(* ===== verification/I2cDev.v ===== *)
(** * I2cDev: what a driver of an I2C device relies on

    [I2cBus] is the bus as its clients call it; the bit-banged bus of I2c is an instance.
    [RegDevice] states what the documentation of a register-based device promises of
    transfers to it; a bank of registers is an instance. *)

From Stdlib Require Import FunctionalExtensionality.
From S2P Require Import Prelude Kernel Io I2c.

#[local] Open Scope Z_scope.

(** [rt_i2c_transfer] on a bus with state [W]: the result and the buffers. *)
Class I2cBus (W : Type) := i2c_transfer : list rt_i2c_msg -> M W (Z * list (list Z)).

Definition bitbang_bus (env : list pin_io -> pin_io -> Z) (delay_us timeout : Z) (get_scl : bool)
    (retries : Z) (fuel : nat) : I2cBus (list pin_io) :=
  rt_i2c_transfer env delay_us timeout get_scl retries fuel.

(** The bytes [n] registers from [reg] on hold. *)
Definition read_regs (regs : Z -> Z) (reg : Z) (n : nat) : list Z :=
  (fun i => regs (reg + Z.of_nat i)) <$> seq 0 n.

(** A device at [addr] with registers [regs] of a byte each, of which those in [storage]
    keep what is written to them: writing a register, and reading from a register on with
    the address advancing by itself. *)
Class RegDevice (W : Type) {bus : I2cBus W} (addr : Z) := {
  regs : W -> Z -> Z;
  storage : Z -> bool;
  regs_byte : forall w r, 0 <= regs w r < 256;
  write_reg : forall w reg value, storage reg = true -> 0 <= value < 256 ->
    wp (i2c_transfer [mkI2cMsg addr RT_I2C_WR 2 [reg; value]]) (fun r w' =>
      r = (1, [[reg; value]]) /\ regs w' = <[reg := value]> (regs w)) w;
  read_reg : forall w reg n buf, (0 < n)%nat -> length buf = n ->
    wp (i2c_transfer [mkI2cMsg addr RT_I2C_WR 1 [reg]; mkI2cMsg addr RT_I2C_RD (Z.of_nat n) buf])
      (fun r w' => r = (2, [[reg]; read_regs (regs w) reg n]) /\ regs w' = regs w) w
}.

(** A bus on which every transfer fails, with [ret], before it stores a byte. *)
Definition dead_bus (W : Type) (ret : Z) : I2cBus W := fun msgs w => Some ((ret, i2c_buf <$> msgs), w).

(** *** A bank of registers *)

Definition bank : Type := Z -> { b : Z | bool_decide (0 <= b < 256) }.
Definition byte0 (x : Z) : { b : Z | bool_decide (0 <= b < 256) } :=
  exist _ (u8 x) (bool_decide_pack _ (byte_of_range 0 x)).

Definition bank_transfer : I2cBus bank := fun msgs w =>
  match msgs with
  | [mkI2cMsg _ _ _ [reg; value] as m] =>
      Some ((1, [[reg; value]]), fun r => if r =? reg then byte0 value else w r)
  | [mkI2cMsg _ _ _ [reg]; mkI2cMsg _ _ n _] =>
      Some ((2, [[reg]; read_regs (fun r => proj1_sig (w r)) reg (Z.to_nat n)]), w)
  | _ => Some ((0, i2c_buf <$> msgs), w)
  end.

#[global] Program Instance bank_device addr : RegDevice (bus := bank_transfer) bank addr := {
  regs w r := proj1_sig (w r);
  storage _ := true
}.
Next Obligation. intros _ w r. exact (bool_decide_unpack _ (proj2_sig (w r))). Qed.
Next Obligation.
  intros addr w reg value _ Hv. split; [done|]. apply functional_extensionality. intros r.
  unfold insert, fn_insert. destruct (Z.eqb_spec r reg) as [->|].
  - rewrite decide_True by done. cbn. by apply (wrap_small 8).
  - by rewrite decide_False by congruence.
Qed.
Next Obligation.
  intros addr w reg n buf Hn Hl. split; [|done]. cbn. by rewrite Nat2Z.id.
Qed.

WORK TO COMPLETE
Your answer should consist solely of the lines above from the line with "[RegDevice] states what" to the line with "(fun i => regs", both included, reproduced exactly.

ANSWER AREA
    [RegDevice] states what the documentation of a register-based device promises of
    transfers to it; a bank of registers is an instance. *)

From Stdlib Require Import FunctionalExtensionality.
From S2P Require Import Prelude Kernel Io I2c.

#[local] Open Scope Z_scope.

(** [rt_i2c_transfer] on a bus with state [W]: the result and the buffers. *)
Class I2cBus (W : Type) := i2c_transfer : list rt_i2c_msg -> M W (Z * list (list Z)).

Definition bitbang_bus (env : list pin_io -> pin_io -> Z) (delay_us timeout : Z) (get_scl : bool)
    (retries : Z) (fuel : nat) : I2cBus (list pin_io) :=
  rt_i2c_transfer env delay_us timeout get_scl retries fuel.

(** The bytes [n] registers from [reg] on hold. *)
Definition read_regs (regs : Z -> Z) (reg : Z) (n : nat) : list Z :=
  (fun i => regs (reg + Z.of_nat i)) <$> seq 0 n.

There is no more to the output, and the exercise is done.